São Miguel de Aralar

São Miguel de Aralar
Luis Dufaur
Escritor, jornalista,
conferencista de
política internacional,
sócio do IPCO,
webmaster de
diversos blogs





Em tempos antigos, quando os godos reinavam na Espanha, Teodosio de Goñi foi um dos maiores heróis bascos.

Sua coragem era lendária e seu braço estava sempre pronto para lutar contra os inimigos.

Uma vez teve que se ausentar de sua terra.

Despediu-se de sua esposa Constança, bela dama de extrema fidelidade ao marido.

Teodósio esteve ausente por algum tempo.

Por fim, ele voltou cheio de felicidade, esperando abraçar sua esposa em breve.

Na estrada perto de sua casa encontrou um eremita, que perguntou seu nome:

“Eu sou Teodosio de Goñi.
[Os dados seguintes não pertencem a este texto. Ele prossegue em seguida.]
(** Every fused result carries the id and the score of a dense
    result, when the lexical ids are among the dense ones. *)
Lemma fuse_same_hit vector_results bm25_results top_k r :
  (forall p, p ∈ bm25_results -> p.1 ∈ map sr_id vector_results) ->
  r ∈ Query._fuse_results self vector_results bm25_results top_k ->
  exists v, v ∈ vector_results /\ same_hit v r.
Proof.
  intros Hlex. unfold Query._fuse_results.
  set (step1 := Query.fuse_vector_step self).
  set (step2 := Query.fuse_bm25_step self).
  destruct (fold_left step1 (enumerate vector_results) ([], ∅, ∅))
    as [[rrf1 vs] mm1] eqn:E1.
  destruct (fold_left step2 (enumerate bm25_results) (rrf1, mm1)) as [rrf2 mm2] eqn:E2.
  intros Hr.
  (* the scores recorded are scores of dense results *)
  assert (Hvs : forall id s, vs !! id = Some s ->
            exists v, v ∈ vector_results /\ sr_id v = id /\ sr_score v = s).
  { pose proof (fold_left_inv
      (fun acc : ODict.t Q * gmap string Q * gmap string Meta =>
         forall id s, acc.1.2 !! id = Some s ->
           exists v, v ∈ vector_results /\ sr_id v = id /\ sr_score v = s)
      step1 (enumerate vector_results) ([], ∅, ∅)) as Hinv.
    rewrite E1 in Hinv. apply Hinv; clear Hinv.
    - intros id s. simpl. by rewrite lookup_empty.
    - intros [[rrf vs'] mm] [rank x] Hx IH id s. simpl in *.
      apply elem_of_enumerate_from in Hx. simpl in Hx.
      destruct (decide (sr_id x = id)) as [<-|Hne].
      + rewrite lookup_insert_eq. intros [= <-]. eauto.
      + rewrite lookup_insert_ne by done. apply IH. }
  (* every dense id has a recorded score *)
  assert (Hall : forall v, v ∈ vector_results -> is_Some (vs !! sr_id v)).
  { intros v Hv. destruct (elem_of_enumerate_from_2 0 _ _ Hv) as [rank Hrank].
    pose proof (fold_left_reach
      (fun (p : Z * SearchResult) (acc : ODict.t Q * gmap string Q * gmap string Meta) =>
         is_Some (acc.1.2 !! sr_id p.2)) step1) as Hreach.
    specialize (Hreach
      ltac:(intros [[rrf vs'] mm] [rk x]; simpl; rewrite lookup_insert_eq; eauto)
      ltac:(intros [[rrf vs'] mm] [rk x] [rk' y]; simpl; intros Hs;
            destruct (decide (sr_id y = sr_id x)) as [->|Hne];
            [rewrite lookup_insert_eq; eauto | by rewrite lookup_insert_ne])
      (enumerate vector_results) ([], ∅, ∅) (rank, v) Hrank).
    by rewrite E1 in Hreach. }
  (* the fused ids are dense ids *)
  assert (Hk1 : forall id, id ∈ ODict.keys rrf1 -> id ∈ map sr_id vector_results).
  { pose proof (fold_left_inv
      (fun acc : ODict.t Q * gmap string Q * gmap string Meta =>
         forall id, id ∈ ODict.keys acc.1.1 -> id ∈ map sr_id vector_results)
      step1 (enumerate vector_results) ([], ∅, ∅)) as Hinv.
    rewrite E1 in Hinv. apply Hinv; clear Hinv.
    - intros id Hid. by apply elem_of_nil in Hid.
    - intros [[rrf vs'] mm] [rank x] Hx IH id. simpl in *.
      apply elem_of_enumerate_from in Hx. simpl in Hx.
      rewrite ODictFacts.elem_of_keys_set. intros [->|Hid]; [|by apply IH].
      apply list_elem_of_fmap. eauto. }
  assert (Hk2 : forall id, id ∈ ODict.keys rrf2 -> id ∈ map sr_id vector_results).
  { pose proof (fold_left_inv
      (fun acc : ODict.t Q * gmap string Meta =>
         forall id, id ∈ ODict.keys acc.1 -> id ∈ map sr_id vector_results)
      step2 (enumerate bm25_results) (rrf1, mm1)) as Hinv.
    rewrite E2 in Hinv. apply Hinv; clear Hinv; [exact Hk1|].
    intros [rrf mm] [rank [doc_id sc]] Hx IH id. simpl in *.
    apply elem_of_enumerate_from in Hx. simpl in Hx.
    rewrite ODictFacts.elem_of_keys_set. intros [->|Hid]; [|by apply IH].
    apply (Hlex _ Hx). }
  apply list_elem_of_fmap in Hr as (id & -> & Hid).
  apply elem_of_slice_to, elem_of_sort_desc, Hk2 in Hid.
  apply list_elem_of_fmap in Hid as (v0 & -> & Hv0).
  destruct (Hall _ Hv0) as [s Hs].
  destruct (Hvs _ _ Hs) as (v & Hv & Hidv & Hsv).
  exists v. split; [done|]. split; simpl; [done|]. by rewrite Hs.
Qed.

Lemma filter_sublist {A : Type} (f : A -> bool) (l : list A) :
  List.filter f l `sublist_of` l.
Proof.
  induction l as [|x l IH]; simpl; [constructor|].
  destruct (f x); by constructor.
Qed.

Lemma elem_of_List_filter {A : Type} (f : A -> bool) (l : list A) (x : A) :
  x ∈ List.filter f l <-> x ∈ l /\ f x = true.
Proof. rewrite !list_elem_of_In. apply filter_In. Qed.

Lemma values_keys {V : Type} (f : V -> string) (d : ODict.t V) :
  (forall p, p ∈ d -> f p.2 = p.1) -> map f (ODict.values d) = ODict.keys d.
Proof.
  unfold ODict.values, ODict.keys.
  induction d as [|[k v] d IH]; simpl; intros Hd; [done|].
  f_equal; [apply (Hd (k, v)); left|].
  apply IH. intros p Hp. apply Hd. by right.
Qed.

(** The loop of [_deduplicate_chunks]: the keys of [best_by_file] are
    distinct, each is the parent file of its value, and each value has
    the id and the score of one of the results. *)
Lemma dedup_loop_inv (results : list SearchResult) :
  let best_by_file := fold_left Query.dedup_step results [] in
  NoDup (ODict.keys best_by_file) /\
  forall p, p ∈ best_by_file ->
    parent_file (sr_id p.2) = p.1 /\ exists v, v ∈ results /\ same_hit v p.2.
Proof.
  apply (fold_left_inv
    (fun best : ODict.t SearchResult =>
       NoDup (ODict.keys best) /\
       forall p, p ∈ best ->
         parent_file (sr_id p.2) = p.1 /\ exists v, v ∈ results /\ same_hit v p.2)).
  - split; [constructor|]. intros p Hp. by apply elem_of_nil in Hp.
  - intros best x Hx [Hnd Hbest]. unfold Query.dedup_step.
    destruct (parse_chunk_id (sr_id x)) as [parent chunk_idx] eqn:Ep.
    match goal with |- context [if ?b then _ else _] => destruct b end; [|done].
    split; [by apply ODictFacts.NoDup_keys_set|].
    intros p Hp. apply ODictFacts.elem_of_set in Hp as [->|Hp]; [|by apply Hbest].
    simpl. unfold parent_file.
    destruct chunk_idx; simpl; rewrite Ep; (split; [done|]);
      exists x; by repeat split.
Qed.

Lemma dedup_same_hit (results : list SearchResult) (r : SearchResult) :
  r ∈ Query._deduplicate_chunks self results ->
  exists v, v ∈ results /\ same_hit v r.
Proof.
  unfold Query._deduplicate_chunks.
  destruct (negb _).
  - intros Hr. exists r. by repeat split.
  - intros Hr. unfold ODict.values in Hr.
    apply list_elem_of_fmap in Hr as (p & -> & Hp).
    by apply (dedup_loop_inv results).
Qed.

Lemma dedup_NoDup (results : list SearchResult) :
  chunking_enabled (chunking (Query.config self)) = true ->
  NoDup (map (fun r => parent_file (sr_id r)) (Query._deduplicate_chunks self results)).
Proof.
  intros Hc. unfold Query._deduplicate_chunks. rewrite Hc. simpl.
  destruct (dedup_loop_inv results) as [Hnd Hbest].
  rewrite values_keys; [done|]. intros p Hp. by apply Hbest.
Qed.

Lemma search_phase_same_hit query_text top_k min_score r :
  r ∈ Query.search_phase self query_text top_k min_score ->
  exists v, v ∈ Query.dense_results self query_text top_k min_score /\ same_hit v r.
Proof.
  unfold Query.search_phase.
  destruct (_ && _).
  - destruct (Query.dense_results self query_text top_k min_score) as [|v0 vs] eqn:E.
    + intros Hr. by apply elem_of_nil in Hr.
    + rewrite <- E. apply fuse_same_hit. intros [id s] Hp.
      unfold Query.lexical_results in Hp.
      apply elem_of_List_filter in Hp as [_ Hp]. simpl in Hp.
      apply bool_decide_eq_true in Hp. by apply elem_of_list_to_set in Hp.
  - intros Hr. exists r. by repeat split.
Qed.

(** The results behind the direct entries are a sub-multiset of the
    deduplicated search results. *)
Lemma direct_results_submseteq query_text top_k type_filter min_score :
  Query.direct_results self query_text top_k type_filter min_score
  ⊆+ Query._deduplicate_chunks self (Query.search_phase self query_text top_k min_score).
Proof.
  unfold Query.direct_results.
  etrans; [apply sublist_submseteq, slice_to_sublist|].
  etrans; [apply Permutation_submseteq, sort_desc_perm|].
  destruct (str_truthy type_filter); [|done].
  apply sublist_submseteq, filter_sublist.
Qed.

Lemma direct_results_same_hit query_text top_k type_filter min_score r :
  r ∈ Query.direct_results self query_text top_k type_filter min_score ->
  exists v, v ∈ Query.dense_results self query_text top_k min_score /\ same_hit v r.
Proof.
  intros Hr.
  eapply elem_of_submseteq in Hr; [|apply direct_results_submseteq].
  apply dedup_same_hit in Hr as (v1 & Hv1 & Hid1 & Hs1).
  apply search_phase_same_hit in Hv1 as (v & Hv & Hid & Hs).
  exists v. split; [done|]. split; congruence.
Qed.

Lemma direct_results_sorted query_text top_k type_filter min_score :
  StronglySorted (desc sr_score)
    (Query.direct_results self query_text top_k type_filter min_score).
Proof.
  unfold Query.direct_results.
  match goal with |- context [slice_to ?k ?l] =>
    destruct (slice_to_prefix k l) as [n ->] end.
  apply StronglySorted_take, sort_desc_sorted.
Qed.

Lemma direct_results_NoDup query_text top_k type_filter min_score :
  chunking_enabled (chunking (Query.config self)) = true ->
  NoDup (map (fun r => parent_file (sr_id r))
           (Query.direct_results self query_text top_k type_filter min_score)).
Proof.
  intros Hc.
  pose proof (direct_results_submseteq query_text top_k type_filter min_score) as Hsub.
  apply (fmap_submseteq (fun r => parent_file (sr_id r))) in Hsub.
  apply submseteq_sublist_l in Hsub as (l2 & Hsl & Hperm).
  eapply sublist_NoDup; [|exact Hsl].
  rewrite Hperm. by apply dedup_NoDup.
Qed.

Lemma format_direct_Ok (r : SearchResult) (d : Query.DirectEntry) :
  Query.format_direct r = Ok d ->
  Query.d_path d = parent_file (sr_id r) /\
  Query.d_score d = round4 (Query._rescale_score (sr_score r) Query.default_baseline).
Proof.
  unfold Query.format_direct, parent_file.
  destruct (parse_chunk_id (sr_id r)) as [parent chunk_idx].
  destruct (truthy _); [destruct (sr_metadata r !! "end_line")|]; simpl;
    intros [= <-]; done.
Qed.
Estive na guerra defendendo nossas terras, e agora volto para abraçar minha esposa”.

Mas o ermitão, que na realidade fingia se-lo, respondeu-lhe com voz triste:

“Oh, miserável Teodosio de Goñi!

“Durante tua ausência tua esposa manchou a tua honra com atos vis que são do conhecimento de todo o povo”.


Teodósio congelou e mal conseguiu perguntar alguma coisa ao eremita, que desapareceu imediatamente.

Então, tremendo de raiva, galopou para casa, despercebido pelos criados, tarde da noite entrou no seu palácio por uma porta secreta.

Indo no escuro para o seu quarto, verificou, horrorizado, que na sua cama, ao lado de uma trouxa de uma mulher, que pensou ser Constança, dormia um homem.

Então, louco de raiva, ele sacou sua adaga e apunhalou os traidores.

Teodosio de Goñi mata seus pais. Gravado na obra do Pe. Tomas de Burgui
Teodosio de Goñi mata seus pais. Gravado na obra do Pe. Tomas de Burgui
Saiu angustiado e, sem saber o que fazer, dirigiu-se à igreja. Já era madrugada e uma luz fraca iluminava as ruas.

Ele viu uma mulher saindo da igreja e, atordoado de medo, viu que era Constanza.

Ela correu para o marido para abraçá-lo, transportada de alegria. Mas ele, já muito confuso, perguntou-lhe quem eram os que dormiam na cama nupcial.

“Eles são seus pais, que vieram me visitar e a quem dei nosso quarto”.


Essas palavras foram como um raio caindo sobre o infeliz Teodósio.

Entendeu que, enganado pelo eremita, que foi um demônio ou forma infernal, e levado por sua imprudência e violência, cometeu um horrendo parricídio, e fugiu, para espanto de sua esposa.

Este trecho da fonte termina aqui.